For many decades, we have understood the Homo Sapiens and Neanderthals as the only intelligent species in the Homo family. Our oldest finds of symbols painted on cave walls and “ritualistic” burials have only solidified that understanding as they don’t go further than the first appearances of Neanderthals.
Homo Naledi is an extinct species of humans who were alive around 335,000–236,000 years ago. They were first discovered in 2013 in the Rising Star Cave of South Africa. Recent research into their living spaces has uncovered behaviours we associate with the more “advanced” and intelligent Neanderthals and Homo Sapiens.
Paleoanthropologist and National Geographic Explorer- Dr Lee Berger and his team have continued working since the initial 2013 discovery in the sprawling cave system to further our understanding of our ancient human ancestors.
Berger’s team found remains of Homo Naledi buried in the fetal position which are estimated to be about 100,000 years older than the current oldest burial which is thought to be of a 3-year-old child in the Panga ya Saidi cave in Kenya, Africa around 78,000 years old
The team also found symbols on the cave walls that are dated around 241,000 to 335,000 years ago. The large margin of error in the date is due to a need for precise dating tests. A more accurate age of the engravings will be revealed when better dating tests are conducted.

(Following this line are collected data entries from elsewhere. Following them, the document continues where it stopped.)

(** ** Properties *)

(** C36. The file half of the deriver is a refinement of the volume.  For
    every journal of file operations a volume can run from the base files [B]
    to the files [fs] (writes, edits, truncates, creates, unlinks and renames,
    with the bytes they wrote), replaying the declared ranges answers entities
    whose classification is exact at every path: an emitted file's net
    operations, applied to the base bytes of the file it came from, give the
    bytes in [fs]; and a path with no emission holds in [fs] what the base
    held, unless the document unlinks it or renames it away, and then nothing.
    The one refusal ([Unsupported]) comes only at a create of, or a rename
    onto, a path of the base whose own file is gone by then and that stands
    empty; and at a create only where an earlier operation renamed that path's
    file or another file onto it, so that a removed file may always be created
    again. *)
Theorem replay_refines_volume (base : Base) (B fs : gmap string bytes)
    (journal : list (VolumeOp.t * bytes)) :
  base_of base B → fs_run B journal fs →
  match replay_ops [] base journal.*1 with
  | Ok entities =>
      let '(emissions, removed) := classify entities in
      ∀ p, sealed_path B fs emissions removed p
  | Err e =>
      ∃ before op data after files p,
        journal = before ++ (op, data) :: after ∧ fs_run B before files ∧
        e = DeriveError.Unsupported p ∧ is_Some (B !! p) ∧ files !! p = None ∧
        (op = VolumeOp.Create p ∧ Exists (renames_at p) before.*1 ∨ ∃ from, op = VolumeOp.Rename from p ∧ from ≠ p)
  end.
Proof.
  intros HB Hrun. pose proof (replay_tracks base B HB journal [] B fs (tracks_nil B) Hrun) as Hs.
  destruct (replay_ops [] base journal.*1) as [es|e].
  - pose proof (λ p, classify_exact B es fs p Hs) as Hc. destruct (classify es) as [ems removed]. exact Hc.
  - destruct Hs as (before & op & data & after & files & es & p & Hj & Hb & Hr & Ho & -> & Hv1 & Hv2).
    exists before, op, data, after, files, p. split_and!; try done.
    destruct (unsupported_op _ _ _ _ Ho) as [->|?]; [left; split; [done|]|by right].
    destruct (decide (Exists (renames_at p) before.*1)) as [|Hn]; [done|]. exfalso.
    apply not_Exists_Forall in Hn; [|intros op; apply _].
    by eapply (create_refused base p es p); [eapply unmoved_replay; [exact Hn|apply unmoved_nil|exact Hr]|].
Qed.

(** A new file written and renamed over [a], and [b] moved to [c] and edited. *)
Definition journal_sample : list (VolumeOp.t * bytes) :=
  [(VolumeOp.Create "t", []); (VolumeOp.Extend "t" 0 2, as_bytes "hi"); (VolumeOp.Rename "t" "a", []);
   (VolumeOp.Rename "b" "c", []); (VolumeOp.Insert "c" 1 2, as_bytes "--")].
Definition files_sample : gmap string bytes :=
  {[ "a"%string := as_bytes "abc"; "b"%string := as_bytes "xy" ]}.
Definition base_sample : Base := of_files [("a"%string, 3); ("b"%string, 2)].

Lemma journal_sample_runs :
  ∃ fs, fs_run files_sample journal_sample fs ∧ fs !! "c"%string = Some (as_bytes "x--y").
Proof.
  eexists. split.
  - repeat (eapply fs_run_cons; [first
      [ apply fs_create; vm_compute; reflexivity
      | eapply fs_rename; [discriminate|vm_compute; reflexivity]
      | eapply fs_content; [reflexivity|reflexivity|vm_compute; reflexivity
          |vm_compute; split; [discriminate || reflexivity|reflexivity]|vm_compute; discriminate] ]|]).
    apply fs_run_nil.
  - vm_compute. reflexivity.
Qed.

Lemma base_sample_of : base_of base_sample files_sample.
Proof.
  intros p. split.
  - unfold base_len_of, table_get, base_sample, files_sample. cbn [b_files of_files List.find fst].
    repeat case_bool_decide; subst; [done..|]. by rewrite lookup_insert_ne, lookup_singleton_ne by done.
  - intros b Hb. unfold files_sample in Hb.
    rewrite lookup_insert_Some, lookup_singleton_Some in Hb.
    destruct Hb as [[_ <-]|[_ [_ <-]]]; vm_compute; discriminate.
Qed.

Lemma replay_refines_volume_witness :
  ∃ fs, fs !! "c"%string = Some (as_bytes "x--y") ∧
  match replay_ops [] base_sample journal_sample.*1 with
  | Ok entities =>
      let '(emissions, removed) := classify entities in
      length emissions = 2%nat ∧ ∀ p, sealed_path files_sample fs emissions removed p
  | Err e => False
  end.
Proof.
  destruct journal_sample_runs as (fs & Hrun & Hc). exists fs. split; [exact Hc|].
  pose proof (replay_refines_volume base_sample files_sample fs journal_sample base_sample_of Hrun) as H.
  destruct (replay_ops [] base_sample journal_sample.*1) as [es|] eqn:E; [|vm_compute in E; discriminate].
  assert (El : length (classify es).1 = 2%nat)
    by (vm_compute in E; injection E as <-; vm_compute; reflexivity).
  destruct (classify es) as [ems removed]. split; [exact El|exact H].
Defined.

The symbols on the walls are deeply carved and include geometrical shapes and a cross-hatched symbol resembling a ‘hashtag’ (#). Similar symbols by Homo Sapiens were used only 80,000 years ago which were thought of as a way to communicate information non-verbally.
“These recent findings suggest intentional burials, the use of symbols, and meaning-making activities by Homo Naledi,” said Berger who is named the lead author in two of the three studies they submitted that are yet to be peer-reviewed and published.
What makes these discoveries even more fascinating from a paleoanthropological perspective is that the Homo Naledi species had a brain that is about one-third the size of our modern human brains. These findings caused by a species with such a low brain capacity throw our entire understanding of human history into chaos.
Traits like language- or at least the use of symbols to convey information, and respect of death are behaviours that aren’t unique to humans and may not have even invented them. It also throws out the assumed correlation between skull/brain volume and intelligence.